Stalin Flashcards
The Great Turn
Radical change in economic policy to rapid industrialisation and the mass mobilisation of workers, involved shifting away from the NEP and towards collectivisation
Reasons for the Great Turn
The slow pace of industrialisation under the NEP
The grain procurement crisis in 1927-28, grain purchased by government down by 25% on the previous year
Ideological concerns about the NEP
To remove the right side of Stalin’s opposition
Collectivisation and Reasons
More mobility, better grain procurement, more socialist, more state control, allowed for industrialisation, removed kulaks
Attempted to get 25 million peasants onto 250,000 large scale collective farms. At this point only 5% of farms were collective
Dekulakisation
1929: Stalin’s ‘war against the kulaks’ speech. Kulaks to be eliminated as class enemies.
Dec 1929: Stalin says kulaks should be ‘liquidated as a class’
Used to keep other peasants in line through fear.
However, people relied on Kulaks due to their usefulness, skilled at farming, and were reluctant to renounce them.
Features of Collectivisation
May 1929: ‘Urals-Siberian’ method of enforced grain requisitioning extended to almost all grain-producing regions of the USSR
Nov 1929: 25,000 Party activists (Twenty-five Thousanders) sent to help dekulakisation and to promote collective farms and provide help. Didn’t know how to organise collective farms.
Used propaganda and fear of what was happening to the Kulaks
First Five Year Plan Reasons
Catch up with the industrial strength of capitalist countries
Ready the USSR for a war with capitalist counties
Achieve Socialism in one country
Assert his own authority and dominance over the Party.
No intention to improve workers conditions.
FFYP: Successes
Socialist Success:
State controlled allocation of materials and resources, set quotas through the Gosplan, no free trade.
Industrial Success:
Electrical power increased from 5 to 13.5 billion kWh from 1928 to 1932.

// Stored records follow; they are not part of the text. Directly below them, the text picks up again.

Fixpoint mask_loop (finished : bool) (prefix_length : Z) (mask_bytes : list Z) : Z + ip_exception :=
  match mask_bytes with
  | [] => inl prefix_length
  | b :: mask_bytes =>
      if finished then
        if negb (b =? 0) then inr invalid_argument_exception else mask_loop finished prefix_length mask_bytes
      else
        match mask_byte b with
        | Some (bits, ended) => mask_loop ended (prefix_length + bits) mask_bytes
        | None => inr out_of_range
        end
  end.

Definition of_mask (addr mask : address_v4) : network_v4 + ip_exception :=
  match mask_loop false 0 (v4_to_bytes mask) with
  | inl prefix_length => inl (mkNetwork addr prefix_length)
  | inr e => inr e
  end.

Definition netmask (n : network_v4) : address_v4 :=
  v4_of_uint (if prefix_length_ n =? 0 then 0 else u32 (Z.shiftl 0xffffffff (32 - prefix_length_ n))).
Definition network (n : network_v4) : address_v4 :=
  v4_of_uint (Z.land (to_uint (address_ n)) (to_uint (netmask n))).
Definition broadcast (n : network_v4) : address_v4 :=
  v4_of_uint (Z.lor (to_uint (network n)) (Z.lxor (to_uint (netmask n)) 0xFFFFFFFF)).
Definition is_host (n : network_v4) : bool := prefix_length_ n =? 32.
Definition hosts (n : network_v4) : range address_v4 :=
  if is_host n then mkRange (address_ n) (v4_of_uint (u32 (to_uint (address_ n) + 1)))
  else mkRange (v4_of_uint (u32 (to_uint (network n) + 1))) (broadcast n).
Definition canonical (n : network_v4) : network_v4 + ip_exception := of_prefix (network n) (prefix_length_ n).

Definition network_eqb (a b : network_v4) : bool :=
  v4_eqb (address_ a) (address_ b) && (prefix_length_ a =? prefix_length_ b).

Definition is_subnet_of (n other : network_v4) : bool + ip_exception :=
  if prefix_length_ other >=? prefix_length_ n then inl false
  else
    match of_prefix (address_ n) (prefix_length_ other) with
    | inr e => inr e
    | inl me =>
        match canonical other, canonical me with
        | inl a, inl b => inl (network_eqb a b)
        | inr e, _ | _, inr e => inr e
        end
    end.

Definition net (b0 b1 b2 b3 p : Z) : network_v4 := mkNetwork (v4_of_bytes [b0; b1; b2; b3]) p.

Example v4_subnet_1 : is_subnet_of (net 10 1 7 0 24) (net 10 1 0 0 16) = inl true.
Proof. reflexivity. Qed.
Example v4_subnet_2 : is_subnet_of (net 10 2 7 0 24) (net 10 1 0 0 16) = inl false.
Proof. reflexivity. Qed.
Example hosts_1 : visit 9 (hosts (net 10 1 7 9 30)) = Ok (v4_of_bytes <$> [[10; 1; 7; 9]; [10; 1; 7; 10]]).
Proof. reflexivity. Qed.

(** ** Facts *)

Definition net_ok (n : network_v4) : Prop := v4_ok (address_ n) /\ 0 <= prefix_length_ n <= 32.

(** The masks as numbers, all thirty-three of them. *)
Lemma all_prefixes (P : Z -> bool) p : forallb P (Z.of_nat <$> seq 0 33) = true -> 0 <= p <= 32 -> P p = true.
Proof.
  intros H Hp. rewrite forallb_forall in H. apply H, list_elem_of_In, list_elem_of_fmap.
  exists (Z.to_nat p). rewrite elem_of_seq. lia.
Qed.

Lemma v4_mask_bits p : 0 <= p <= 32 ->
  to_uint (netmask (mkNetwork v4_any p)) = Z.ldiff (Z.ones 32) (Z.ones (32 - p))
  /\ Z.lxor (to_uint (netmask (mkNetwork v4_any p))) 0xFFFFFFFF = 2 ^ (32 - p) - 1.
Proof.
  intros Hp. rewrite <- (Z.eqb_eq _ (Z.ldiff _ _)), <- (Z.eqb_eq (Z.lxor _ _)), <- andb_true_iff.
  refine (all_prefixes (fun p => _) p _ Hp). vm_compute. reflexivity.
Qed.

Lemma netmask_any n : netmask n = netmask (mkNetwork v4_any (prefix_length_ n)).
Proof. done. Qed.

Lemma land_mask p a : 0 <= p <= 32 -> v4_ok a ->
  Z.land (to_uint a) (to_uint (netmask (mkNetwork v4_any p))) = block_begin p a.
Proof.
  intros Hp Ha. pose proof (to_uint_range _ Ha) as Hr. rewrite (proj1 (v4_mask_bits _ Hp)).
  unfold block_begin, block_size. cbn [width number v4_iterator]. set (s := 32 - p).
  assert (Z.land (to_uint a) (Z.ldiff (Z.ones 32) (Z.ones s)) = Z.ldiff (to_uint a) (Z.ones s)) as ->.
  { rewrite <- (Z.mod_small (to_uint a) (2 ^ 32)), <- Z.land_ones by (done || lia).
    apply Z.bits_inj'. intros i Hi. rewrite ?Z.land_spec, ?Z.ldiff_spec, ?Z.land_spec. by destruct (Z.testbit _ _), (Z.testbit (Z.ones 32) _). }
  rewrite Z.ldiff_ones_r, Z.shiftl_mul_pow2, Z.shiftr_div_pow2 by lia. done.
Qed.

Coal Output increased from 35.5 to 64.4 million tonnes from 1928 to 1932.
FFYP: Industrial Issues
Incredibly high, unachievable targets, enormous strain on the economy. Lack of detailed planning on how to achieve targets.
Steel Target: 10.4 mill tonnes
Steel Production in 1927: 4 mill tonnes
Targets set by the state were lawfully enforced, failure to meet was a criminal offense. Managers lied about production to avoid punishment
Targets increased rapidly, e.g. in Magnitogorsk pig iron targets increased from 656,000 tons per year to 2.5 million from 1928 to late 1929.
FFYP: Over and Underproduction Issues
Overproduction of certain goods due to high targets
Wasted raw materials, factories demanded more than they needed, contributed to large material shortages caused underproduction of other necessary goods.
Production of fabrics dropped between 1929 to 1932
Quality of goods, such as pig iron in Magnitogorsk also fell so as to meet targets.
FFYP: Political Issues
Party officials refused to admit something was wrong due to fear of punishment.
Specialist staff were replaced due to political agenda and this was damaging to the industry, stopped in 1931.
E.g. Bourgeoise specialists, nepmen and professionals were blamed from holding up state plans and imprisoned , negatively impacted industry
Foreign Policy Pre-1929
Pre 1929: Socialism in one country, no attempts to spread communisim, keep USSR safe whilst industrialising, not aggressive.
Stalin: China
1926: CCP tried to take power in China, Stalin didn’t think they were strong enough to take control, he backed a bourgeoise revolution from the GMD, urged CCP to work with GMD, GMD with resources from Stalin built up an army and massacred the CCP members.
Stalin: Germany and Poland
Germany: Treaty of Berlin 1926. Germany joined LoN in 1926, less reliant on Russia, some tensions but not severe until Hitler.
Poland: Pilsudski took power in Poland, he was very anti-Communist, if Poland made an alliance with the West they would have access to Russia through Poland.
Stalin’s Comintern/ Foreign Policy Post-1929
After 1929: instructed Communist parties abroad to denounce social democratic parties as ‘Social Fascists’.
This split the left and weakened the Communist parties as the moderate socialists actively opposed them.
USSR control over other communist parties increased, imposed strict discipline, ensured they followed policy given by USSR.
Cult of Personality
Stalin relied heavily on propaganda to launch campaigns. e.g. collectivisation and FFYP launched with images of happy workers
Presented Stalin at the helm steering the USSR and as Lenin’s heir.
Treated Lenin like a God and thus Stalin, his apparent heir and disciple, was presented in a similar image.